En cuanto obtuvo la respuesta, Long Xiaoyuan salió corriendo.

Cuando llegó, el desayuno acababa de servirse y ninguno de los dos había empezado a comer.

Liu Suifeng lo vio entrar y lo saludó de inmediato.

—Has llegado. Ven, desayunemos juntos.

Pero ¿cómo iba a tener Long Xiaoyuan ganas de comer?

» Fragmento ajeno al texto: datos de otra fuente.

(* ===== verification/OAuth.v ===== *)
(** * OAuth errors and request parsing of the wallet-facing API
    (src/api/src/api_oidc/{oauth_error,error,mod}.rs) *)
From S2P Require Import Prelude Json Externals Ids Sql Database Http.

Definition PRE_AUTHORIZED_GRANT_TYPE : string :=
  "urn:ietf:params:oauth:grant-type:pre-authorized_code".

Inductive OAuthError : Type :=
| InvalidGrant (description : string)
| InvalidRequest (description : string)
| UnsupportedGrantType (grant_type : string)
| InvalidToken (description : string)
| InvalidProof (description : string)
| InvalidCredentialRequest (description : string)
| UnsupportedCredentialFormat (format : string)
| Internal (cause : Cause).

Definition oauth_body (error description : string) : Value :=
  obj [("error", Str error); ("error_description", Str description)]%string.

Definition oauth_into_response (e : OAuthError) : Response :=
  let r st code d := MkResponse st (oauth_body code d) in
  match e with
  | InvalidGrant d => r 400 "invalid_grant"%string d
  | InvalidRequest d => r 400 "invalid_request"%string d
  | UnsupportedGrantType g =>
      r 400 "unsupported_grant_type"%string ("grant_type " +:+ debug_str g +:+ " is not supported")
  | InvalidToken d => r 401 "invalid_token"%string d
  | InvalidProof d => r 400 "invalid_proof"%string d
  | InvalidCredentialRequest d => r 400 "invalid_credential_request"%string d
  | UnsupportedCredentialFormat f =>
      r 400 "unsupported_credential_format"%string
        ("credential format " +:+ debug_str f +:+ " is not supported")
  | Internal _ => r 500 "server_error"%string "an internal error occurred"%string
  end.

Definition oauth_from (err : PersistenceError) : OAuthError :=
  match err with
  | NotFound => InvalidGrant "no offer matches the presented pre-authorised code"
  | UniqueViolation _ => InvalidGrant "the pre-authorised code has already been redeemed"
  | DataIntegrity details => Internal (CauseOther details)
  | DbError e => Internal (CauseDb e)
  | Encryption e => Internal (CauseEncryption e)
  end.

(** The management-shaped errors of the metadata and offer endpoints. *)
Inductive OidcError : Type :=
| OidcNotFound
| OidcExpired
| OidcInvalidInput (details : string)
| OidcInternal (cause : Cause).

Definition oidc_into_response (e : OidcError) : Response :=
  let r st code d := MkResponse st (obj [("error", Str code); ("details", Str d)]%string) in
  match e with
  | OidcNotFound => r 404 "not_found"%string "resource not found"%string
  | OidcExpired => r 410 "expired"%string "the requested resource has expired"%string
  | OidcInvalidInput d => r 400 "invalid_input"%string d
  | OidcInternal _ => r 500 "internal_error"%string "an internal error occurred"%string
  end.

Definition oidc_from (err : PersistenceError) : OidcError :=
  match err with
  | NotFound => OidcNotFound
  | DataIntegrity details => OidcInternal (CauseOther details)
  | DbError e => OidcInternal (CauseDb e)
  | UniqueViolation what => OidcInternal (CauseOther ("unique constraint violated: " +:+ what))
  | Encryption e => OidcInternal (CauseEncryption e)
  end.

Section Parsing.
Context `{Base58} `{Sha256}.

Definition parse_issuer_id (raw : string) : result IssuerId OAuthError :=
  map_err (fun err => InvalidRequest ("issuer_id path parameter: "
                                      +:+ domain_error_to_string err)) (from_bare raw).

Definition oidc_parse_issuer_id (raw : string) : result IssuerId OidcError :=
  map_err (fun err => OidcInvalidInput ("issuer_id path parameter: "
                                        +:+ domain_error_to_string err)) (from_bare raw).

Definition oidc_parse_credential_type_id (raw : string) : result CredentialTypeId OidcError :=
  map_err (fun err => OidcInvalidInput ("credential_type_id path parameter: "
                                        +:+ domain_error_to_string err)) (from_bare raw).

Definition parse_offer_id (raw : string) : result CredentialOfferId OidcError :=
  map_err (fun err => OidcInvalidInput ("offer_id path parameter: "
                                        +:+ domain_error_to_string err)) (from_bare raw).

Definition extract_bearer_hash (headers : HeaderMap) : result AccessTokenHash OAuthError :=
  let? raw := ok_or (header_get "authorization" headers)
                (InvalidToken "missing Authorization header") in
  let? raw := ok_or (to_str raw) (InvalidToken "Authorization header is not valid UTF-8") in
  let? token := ok_or (strip_prefix "Bearer " raw)
                  (InvalidToken "Authorization header is not a Bearer credential") in
  if String.eqb token EmptyString then Err (InvalidToken "empty bearer credential")
  else Ok (AccessTokenSecret_hash token).
End Parsing.

(** ** Lemmas *)

(** Every error answers with a 4xx status except the internal one. *)
Lemma oauth_status e :
  status (oauth_into_response e) = match e with Internal _ => 500 | InvalidToken _ => 401 | _ => 400 end.
Proof. by destruct e. Qed.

Se sentía demasiado agraviado.

No tenía apetito en absoluto.

Se sentó rápidamente al lado de Shi Qingzhou y dijo con ansiedad:

—Qingzhou, no te enfades. Anoche me sentía mal, tenía la cabeza completamente aturdida. De verdad no sé qué dije, pero, dijera lo que dijera, no lo decía en serio. No te enfades conmigo, ¿sí?

Liu Suifeng parpadeó y, de pronto, preguntó:

—Shi Qingzhou, ¿anoche usaste con él el alucinógeno que me pediste? ¿Para qué?

Al oír esas palabras, Shi Qingzhou y Long Xiaoyuan volvieron la cabeza al mismo tiempo para mirarlo.

Uno estaba desconcertado.

El otro… furioso.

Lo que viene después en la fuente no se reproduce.